Both gaps are tracked outside AZ-420 — the test is shaped so it
exercises these capabilities the moment they land, and skips
cleanly (via sitl_replay_ready) or fails loudly (via the
explicit pytest.fail on empty hint list / empty FDR archive)
otherwise. This is the "tests as gates" pattern endorsed by the
implement skill.
Regression Gate
Full e2e/_unit_tests/ suite: 746 passed in 147.57 s, single run,
no flakes.

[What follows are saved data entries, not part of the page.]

(* ===== verification/Prelude.v ===== *)
(** * SILC server: a verification library

    The program is the SILC secure chat server: a toolkit of libraries under
    [src/lib] and the server daemon under [src/apps/silcd].  Everything the
    server receives or sends is a payload, built and taken apart by the code of
    [lib/silccore] on top of the buffers and the formatting routines of
    [lib/silcutil], and protected by the ciphers, HMACs and signatures of
    [lib/silccrypt].  This library models that path and the hash tables the
    server keeps its entries in, and proves them correct.

    ** Files

    - [Prelude]: this header; lengths, slices and updates of lists at integer
      indices, the databases and tactics shared by all files.
    - [CTypes]: integers of 8 to 64 bits with their wrap-around ([u8] .. [u64],
      [i32]) and the MSB-first get and put macros ([silctypes.h]).
    - [Memory]: which sizes the allocator refuses ([silcmemory.c]).
    - [Buffer]: [SilcBuffer] as a memory and the offsets of its data and tail,
      with every operation of [silcbuffer.h]; [of_areas h d t] is the buffer
      whose head, data and tail areas are those lists.
    - [BuffFmt]: [silc_buffer_format] and [silc_buffer_unformat]
      ([silcbuffmt.c]), loops over the list of the variadic arguments (modules
      [Format] and [Unformat]); what they write and read is specified by
      [enc_args] and [uparse] (modules [Encoding] and [RoundTrip]).
    - [Fields]: schemas of integers and counted strings, their codec, and that
      formatting and unformatting implement it; used by all payloads.
    - [Argument], [Command], [SilcID], [Channel], [Notify]: the payloads of
      [silcargument.c], [silccommand.c], [silcid.c], [silcchannel.c] and
      [silcnotify.c], each as parsers and encoders with the code's checks.
    - [Cipher]: CBC and CTR mode ([aes.c]) and cipher objects ([silccipher.c]).
      The AES block functions are the class [BlockCipher]; what clients need of
      a cipher is the class [CipherOps] with the law [CipherLaws], for which
      the two modes are instances.
    - [Hmac]: HMAC ([silchmac.c]) over hash functions given by the class
      [HashOps] with the laws [HashLaws].
    - [Message], [MessageSpec], [MessageThms]: message payloads
      ([silcmessage.c]): definitions, what they write and read, properties.
      Keys and signatures are the class [PkcsOps]; [PkcsPair] says that one key
      verifies what the other signs.
    - [HashTable]: [silchashtable.c], and its specification, a list.

    ** Conventions

    A C function is a definition of the same name; its loops and the parts that
    are shared or long have definitions of their own, named in the comments.
    Pointers are [option (list Z)], NULL being [None]; a block is the list of
    its bytes, and a result of several values is a tuple.  Errors are the
    values the code returns ([None] for NULL, [false] for FALSE, -1).  Integers
    are [Z], reduced to their width where the C code does so.  Loops are
    structural in a list or in the number of rounds the code computes before
    them, so no fuel is needed, except in the channel list parser, where the
    length of the payload bounds the rounds ([Channel.channel_list_spec] proves
    that it is enough), and in the traversal of [HashTable.traverse], which is
    given one round more than there are entries.

    ** What the theorems show

    - Round trips: every payload is parsed back to what was encoded, and
      re-encoding what a parser accepted gives the bytes it was given.
    - Refinement: formatting and unformatting against a codec, HMAC against
      RFC 2104, the hash table against a list of entries.
    - Safety: parsers stay inside their input; a message with a wrong MAC is
      not decrypted; and, where the code does not keep to this, a theorem that
      exhibits it ([message_double_free], [decrypt_overrun], [datalen_limit],
      [make_truncated_garbage], [replace_collision]).
    - Termination and bounds: the channel list, traversals, chain lengths.

    ** Not modelled

    Memory is not shared between values: aliasing, freeing (except what a
    message frees) and the region allocator [SilcStack] are left out, and the
    host allocator succeeds below [SILC_MAX_ALLOC].  Bytes that C leaves
    indeterminate are zero.  Logging and debug output are left out, and so is
    unformatting with callbacks and [silc_buffer_strformat].  Random bytes are
    arguments.  The rounds of block ciphers and hash functions, multi-precision
    arithmetic, sockets, files, configuration and the event loop are outside.

    ** Plan

    Next: the packet engine ([silcpacket.c]), authentication and key exchange
    payloads ([silcauth.c], [lib/silcske]), attributes, MIME and string
    encodings, the state machine and event loop ([silcfsm.c],
    [silcschedule.c]), and the ID lists of the server ([idlist.c],
    [serverid.c]). *)

From Stdlib Require Export ZArith Lia.
From stdpp Require Export base list option numbers.

#[export] Set Default Goal Selector "!".

Declare Scope silc_scope.
Delimit Scope silc_scope with silc.
#[global] Open Scope Z_scope.

(** ** Lengths and slices indexed by [Z] *)

(** The C code measures every memory area with an integer; [zlen], [ztake],
    [zdrop] and [znth] are the list operations at such indices. *)
Definition zlen {A} (l : list A) : Z := Z.of_nat (length l).
Definition ztake {A} (n : Z) (l : list A) : list A := take (Z.to_nat n) l.
Definition zdrop {A} (n : Z) (l : list A) : list A := drop (Z.to_nat n) l.

(** [l[i]] in a byte array; every read of the model is guarded by a bound. *)
Definition znth (l : list Z) (i : Z) : Z := nth (Z.to_nat i) l 0.

(** [zslice off n l]: the [n] elements of [l] from offset [off]. *)
Definition zslice {A} (off n : Z) (l : list A) : list A := ztake n (zdrop off l).

(** [n] zero bytes, what [calloc] and [memset(_, 0, n)] leave. *)
Definition zeros (n : Z) : list Z := replicate (Z.to_nat n) 0.

(** [memcpy(mem + off, bs, |bs|)]. *)
Definition splice {A} (off : Z) (bs mem : list A) : list A :=
  ztake off mem ++ bs ++ zdrop (off + zlen bs) mem.

#[global] Arguments zlen : simpl never.
#[global] Arguments ztake : simpl never.
#[global] Arguments zdrop : simpl never.
#[global] Arguments zslice : simpl never.
#[global] Arguments znth : simpl never.
#[global] Arguments zeros : simpl never.
#[global] Arguments splice : simpl never.

Create Rewrite HintDb zlist.

Section ZLists.
Context {A : Type}.
Implicit Types (l k : list A) (n m : Z).

Lemma zlen_nonneg l : 0 <= zlen l.
Proof. unfold zlen. lia. Qed.

Lemma zlen_nil : zlen (@nil A) = 0.
Proof. reflexivity. Qed.

Lemma zlen_cons x l : zlen (x :: l) = 1 + zlen l.
Proof. unfold zlen. rewrite length_cons. lia. Qed.

Lemma zlen_app l k : zlen (l ++ k) = zlen l + zlen k.
Proof. unfold zlen. rewrite length_app. lia. Qed.

Lemma zlen_zero_nil l : zlen l = 0 -> l = [].
Proof. destruct l; [done|]. rewrite zlen_cons. pose proof (zlen_nonneg l). lia. Qed.

Lemma zlen_take n l : 0 <= n <= zlen l -> zlen (ztake n l) = n.
Proof. unfold zlen, ztake. rewrite length_take. lia. Qed.

Lemma zlen_take_min n l : 0 <= n -> zlen (ztake n l) = Z.min n (zlen l).
Proof. unfold zlen, ztake. rewrite length_take. lia. Qed.

Lemma zlen_drop n l : 0 <= n <= zlen l -> zlen (zdrop n l) = zlen l - n.
Proof. unfold zlen, zdrop. rewrite length_drop. lia. Qed.

(** For any [n]: what is dropped is between nothing and everything. *)
Lemma zlen_drop_max n l : zlen (zdrop n l) = Z.max 0 (zlen l - Z.max 0 n).
Proof. unfold zlen, zdrop. rewrite length_drop. lia. Qed.

Lemma zlen_slice off n l :
  0 <= off -> 0 <= n -> off + n <= zlen l -> zlen (zslice off n l) = n.
Proof. intros. unfold zslice. rewrite zlen_take; rewrite ?zlen_drop; lia. Qed.

Lemma ztake_drop n l : ztake n l ++ zdrop n l = l.
Proof. apply take_drop. Qed.

Lemma ztake_ge n l : zlen l <= n -> ztake n l = l.
Proof. unfold zlen, ztake. intros. apply take_ge. lia. Qed.

Lemma zdrop_ge n l : zlen l <= n -> zdrop n l = [].
Proof. unfold zlen, zdrop. intros. apply drop_ge. lia. Qed.

Lemma ztake_0 n l : n <= 0 -> ztake n l = [].
Proof. unfold ztake. intros. by rewrite Z2Nat.nonpos. Qed.

Lemma zdrop_0 n l : n <= 0 -> zdrop n l = l.
Proof. unfold zdrop. intros. by rewrite Z2Nat.nonpos. Qed.

Lemma ztake_nil n : ztake n (@nil A) = [].
Proof. apply take_nil. Qed.

Lemma zdrop_nil n : zdrop n (@nil A) = [].
Proof. apply drop_nil. Qed.

Lemma zdrop_zdrop n m l : 0 <= n -> 0 <= m -> zdrop m (zdrop n l) = zdrop (n + m) l.
Proof. intros. unfold zdrop. rewrite drop_drop. f_equal. lia. Qed.

Lemma ztake_ztake n m l : m <= n -> ztake m (ztake n l) = ztake m l.
Proof. intros. unfold ztake. rewrite take_take. f_equal. lia. Qed.

Lemma ztake_app_l n l k : n <= zlen l -> ztake n (l ++ k) = ztake n l.
Proof. unfold zlen, ztake. intros. apply take_app_le. lia. Qed.

Lemma ztake_app_r n l k :
  zlen l <= n -> ztake n (l ++ k) = l ++ ztake (n - zlen l) k.
Proof.
  unfold zlen, ztake. intros. rewrite take_app_ge by lia. do 2 f_equal. lia.
Qed.

Lemma zdrop_app_l n l k : n <= zlen l -> zdrop n (l ++ k) = zdrop n l ++ k.
Proof. unfold zlen, zdrop. intros. apply drop_app_le. lia. Qed.

Lemma zdrop_app_r n l k : zlen l <= n -> zdrop n (l ++ k) = zdrop (n - zlen l) k.
Proof. unfold zlen, zdrop. intros. rewrite drop_app_ge by lia. f_equal. lia. Qed.

Lemma ztake_app_exact n l k : n = zlen l -> ztake n (l ++ k) = l.
Proof. intros ->. rewrite ztake_app_l, ztake_ge; [done| |]; lia. Qed.

Lemma zdrop_app_exact n l k : n = zlen l -> zdrop n (l ++ k) = k.
Proof. intros ->. rewrite zdrop_app_r by lia. apply zdrop_0. lia. Qed.

Lemma ztake_zdrop n m l :
  0 <= n -> 0 <= m -> ztake m (zdrop n l) = zdrop n (ztake (n + m) l).
Proof.
  intros. unfold ztake, zdrop. rewrite take_drop_commute. do 2 f_equal. lia.
Qed.

Lemma zslice_all l : zslice 0 (zlen l) l = l.
Proof. unfold zslice. rewrite zdrop_0, ztake_ge; [done| |]; lia. Qed.

Lemma zlen_splice off (bs mem : list A) :
  0 <= off -> off + zlen bs <= zlen mem -> zlen (splice off bs mem) = zlen mem.
Proof.
  intros. pose proof (zlen_nonneg bs). unfold splice.
  rewrite !zlen_app, zlen_take, zlen_drop; lia.
Qed.

Lemma zlen_splice_max off (bs mem : list A) :
  0 <= off <= zlen mem ->
  zlen (splice off bs mem) = Z.max (zlen mem) (off + zlen bs).
Proof.
  intros. pose proof (zlen_nonneg bs). unfold splice.
  rewrite !zlen_app, zlen_take by lia.
  destruct (decide (off + zlen bs <= zlen mem)).
  - rewrite zlen_drop; lia.
  - rewrite zdrop_ge, zlen_nil by lia. lia.
Qed.

(** Two adjacent copies are one copy. *)
Lemma splice_splice off (bs1 bs2 mem : list A) :
  0 <= off <= zlen mem ->
  splice (off + zlen bs1) bs2 (splice off bs1 mem) = splice off (bs1 ++ bs2) mem.
Proof.
  intros. pose proof (zlen_nonneg bs1). pose proof (zlen_nonneg bs2).
  unfold splice. rewrite (app_assoc _ bs1 (zdrop _ _)).
  rewrite ztake_app_exact by (rewrite zlen_app, zlen_take; lia).
  rewrite zdrop_app_r by (rewrite zlen_app, zlen_take; lia).
  rewrite zlen_app, zlen_take, zdrop_zdrop by lia.
  rewrite <- !app_assoc. do 4 f_equal. rewrite zlen_app. lia.
Qed.

Lemma splice_nil off (mem : list A) : splice off [] mem = mem.
Proof. unfold splice. rewrite zlen_nil, Z.add_0_r. apply ztake_drop. Qed.

Lemma splice_all (bs mem : list A) : zlen bs = zlen mem -> splice 0 bs mem = bs.
Proof.
  intros E. unfold splice. rewrite ztake_0 by lia.
  rewrite zdrop_ge by lia. by rewrite app_nil_r.
Qed.
End ZLists.

Lemma zlen_zeros n : 0 <= n -> zlen (zeros n) = n.
Proof. intros. unfold zlen, zeros. rewrite length_replicate. lia. Qed.

Lemma zeros_app n m : 0 <= n -> 0 <= m -> zeros (n + m) = zeros n ++ zeros m.
Proof. intros. unfold zeros. rewrite <- replicate_add. f_equal. lia. Qed.

Lemma zlen_fmap {A B} (f : A -> B) l : zlen (f <$> l) = zlen l.
Proof. unfold zlen. by rewrite length_fmap. Qed.

#[export] Hint Rewrite @zlen_nil @zlen_cons @zlen_app @zlen_fmap : zlist.
#[export] Hint Rewrite @zlen_take @zlen_drop @zlen_slice @zlen_splice zlen_zeros
  using (autorewrite with zlist; lia) : zlist.

(** A decidable fact about closed terms. *)
Ltac by_compute := apply (bool_decide_unpack _); vm_compute; exact I.

(** Adds [0 <= zlen l] for every length in sight. *)
Ltac zlen_facts :=
  repeat match goal with
  | |- context [zlen ?l] =>
      lazymatch goal with
      | _ : 0 <= zlen l |- _ => fail
      | _ => pose proof (zlen_nonneg l)
      end
  | _ : context [zlen ?l] |- _ =>
      lazymatch goal with
      | _ : 0 <= zlen l |- _ => fail
      | _ => pose proof (zlen_nonneg l)
      end
  end.

(** Arithmetic on lengths. *)
Ltac zl := autorewrite with zlist in *; zlen_facts; lia.

Lemma znth_0 x l : znth (x :: l) 0 = x.
Proof. reflexivity. Qed.

Lemma znth_app_l l k i : 0 <= i < zlen l -> znth (l ++ k) i = znth l i.
Proof. unfold znth, zlen. intros. apply app_nth1. lia. Qed.

Lemma znth_app_r l k i : zlen l <= i -> znth (l ++ k) i = znth k (i - zlen l).
Proof. unfold znth, zlen. intros. rewrite app_nth2 by lia. f_equal. lia. Qed.

Lemma znth_zdrop n i l : 0 <= n -> 0 <= i -> znth (zdrop n l) i = znth l (n + i).
Proof.
  intros. unfold znth, zdrop. rewrite nth_skipn. f_equal. lia.
Qed.

Lemma znth_ztake n i l : 0 <= i < n -> znth (ztake n l) i = znth l i.
Proof.
  intros. unfold znth, ztake. destruct (decide (Z.to_nat i < length l)%nat).
  - rewrite <- (take_drop (Z.to_nat n) l) at 2.
    rewrite app_nth1; [done|]. rewrite length_take. lia.
  - rewrite !nth_overflow; [done|lia|]. rewrite length_take. lia.
Qed.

Up from 700 (batch 80 baseline) by +46:
- +39 in new
test_gcs_telemetry_evaluator.py(10 rate, 6 ack-corr, 3 haversine, 5 shift, 7 rejection, 4 extract-hints, 3 parse-payload, 1 collect_messages_to_list). - +4 in
test_sitl_observer.py(capture_gcs_tloghappy path + missing env + missing fixture + zero/negative duration). - +2 in
test_directory_layout.py(new helper module + 2 new scenario tests under positive/). - +1 net from a
test_no_sut_imports.pywalk that now covers the new helper.
No tests removed; no tests skipped under normal CI execution; the
two new scenarios skip locally because E2E_SITL_REPLAY_DIR is
unset, which is the intended container-vs-host boundary.